Testing

Every proposed change to a charm is run through testing during the review verification process. If you want to contribute a change or fix to a charm, please take time to review the Unit Testing and Functional Testing sections of this document.

OpenStack Charm CI will verify your changes, but please execute at least unit tests locally before submitting patches to reduce load on the OpenStack CI infrastructure.

The OpenStack Charms are compliant with the OpenStack Project Testing Interface (PTI); take a read on how this works to understand in full.

Lint

You can verify the compliance of your code changes using flake8 and the charm proof tool using the pep8 tox environment:

tox -e pep8

Ensure that any non-compliance is corrected prior to raising/updating a review.

Unit Testing

Execute the synthetic code checks (unit tests) for a charm using the tox environment specific for the version of Python you wish to test.

tox -e py3

 
Note

The environment name specified in the above example is a moving target, and you may need to adapt it depending on what is the current version of Python used in the test gate.

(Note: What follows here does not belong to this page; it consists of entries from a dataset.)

(** What a step of the collaborators may do to the schemas, the tables, the
    counters of their ids and the cluster objects: counters do not decrease;
    a schema stays as it is; a table that stays is unchanged; a new schema
    or table has an id handed out during the step, and a step adds at most
    one schema and one table to a cluster; objects stay. *)
Definition evolves (w w' : Meta.World) : Prop :=
  counter w AllocSchemaIDPrefix ≤ counter w' AllocSchemaIDPrefix
  ∧ counter w AllocTableIDPrefix ≤ counter w' AllocTableIDPrefix
  ∧ (∀ cid n s, schemas_of w cid !! n = Some s → schemas_of w' cid !! n = Some s)
  ∧ (∀ cid n s, schemas_of w cid !! n = None → schemas_of w' cid !! n = Some s →
       counter w AllocSchemaIDPrefix < schema_GetId s ≤ counter w' AllocSchemaIDPrefix)
  ∧ (∀ cid n1 n2, schemas_of w cid !! n1 = None → schemas_of w cid !! n2 = None →
       is_Some (schemas_of w' cid !! n1) → is_Some (schemas_of w' cid !! n2) → n1 = n2)
  ∧ (∀ cid k e e', tables_of w cid !! k = Some e → tables_of w' cid !! k = Some e' → e' = e)
  ∧ (∀ cid k e, tables_of w cid !! k = None → tables_of w' cid !! k = Some e →
       counter w AllocTableIDPrefix < table_id e ≤ counter w' AllocTableIDPrefix)
  ∧ (∀ cid k1 k2, tables_of w cid !! k1 = None → tables_of w cid !! k2 = None →
       is_Some (tables_of w' cid !! k1) → is_Some (tables_of w' cid !! k2) → k1 = k2)
  ∧ (∀ c pb, Meta.object_of w c = Some pb → Meta.object_of w' c = Some pb).


(** A step that leaves the schemas, the tables and the counters of their ids
    as they are. *)
Definition quiet (w w' : Meta.World) : Prop :=
  (∀ cid, schemas_of w' cid = schemas_of w cid)
  ∧ (∀ cid, tables_of w' cid = tables_of w cid)
  ∧ counter w' AllocSchemaIDPrefix = counter w AllocSchemaIDPrefix
  ∧ counter w' AllocTableIDPrefix = counter w AllocTableIDPrefix
  ∧ (∀ c pb, Meta.object_of w c = Some pb → Meta.object_of w' c = Some pb).

(** Modelled from the spec: [ListClusters] of the storage (section 6) returns
    the stored cluster records; [Name] of a cluster object is the name of
    the record it was constructed from.  Both are declared outside
    manager.go. *)
#[global] Instance Meta_startup : Startup Meta.World := {|
  storage_ListClusters w :=
    let a := Meta.store_access w in
    if a.1 then (inr (Meta.cluster_records a.2), a.2) else (inl Meta.ErrStorage, a.2);
  cluster_Name c w := default "" (pb_Name <$> Meta.object_of w c)
|}.

(** The error-log lines of a run, the calls left out. *)
Definition log_lines (t : list Event) : list string :=
  omap (λ e, match e with EvLog msg => Some msg | EvCall _ => None end) t.

(** The cluster object a call is made on, if any: the allocator, the storage
    and the construction of an object are made on none. *)
Definition target (c : Call) : option Cluster :=
  match c with
  | alloc_Alloc | storage_CreateCluster _ | NewCluster _ => None
  | cluster_init cluster | cluster_Load cluster
  | cluster_GetOrCreateSchema cluster _ | cluster_GetOrCreateTable cluster _ _ _
  | cluster_GetTables cluster _ _ | cluster_DropTable cluster _ _ _
  | cluster_RegisterNode cluster _ _ | coordinator_scatterShard cluster
  | cluster_GetShardIDs cluster _ => Some cluster
  end.


(** ** A scenario

    The scenario of the design: a cluster "db1" of three nodes, replication
    factor two and four shards is created in an empty store; two nodes
    register. *)
Module Scenario.

Definition m0 : managerImpl := mkManager ∅.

Unit tests are stored in the unit_tests folder; when adding features or changing existing code, please ensure that appropriate unit tests are added or updated to cover the changes you are making.

Unit tests are written in Python using standard mocking techniques to isolate the unit tests from the underlying host operating system.

Writing Unit Tests

Writing software, and functions, is an art. It’s a balance of conciseness, simplicity, ergonomics and readability. To produce software that only meets the feature needs, whilst being maintainable and correct for the life of the program.

Writing unit tests is, similarly, an art. The objective is to write tests that correctly determine that what a function does is correct, rather than how the function achieves it - with the exception, in some cases, of performance. But that’s another whole ball-game.

The goal is, for each function under test, to verify that the outputs of the function are correct for comprehensive sets of inputs to the function. What is not the objective is to test the internal implementation of the function.

It’s worth exploring what are the inputs and outputs of a function, and that depends on whether the function is pure or impure.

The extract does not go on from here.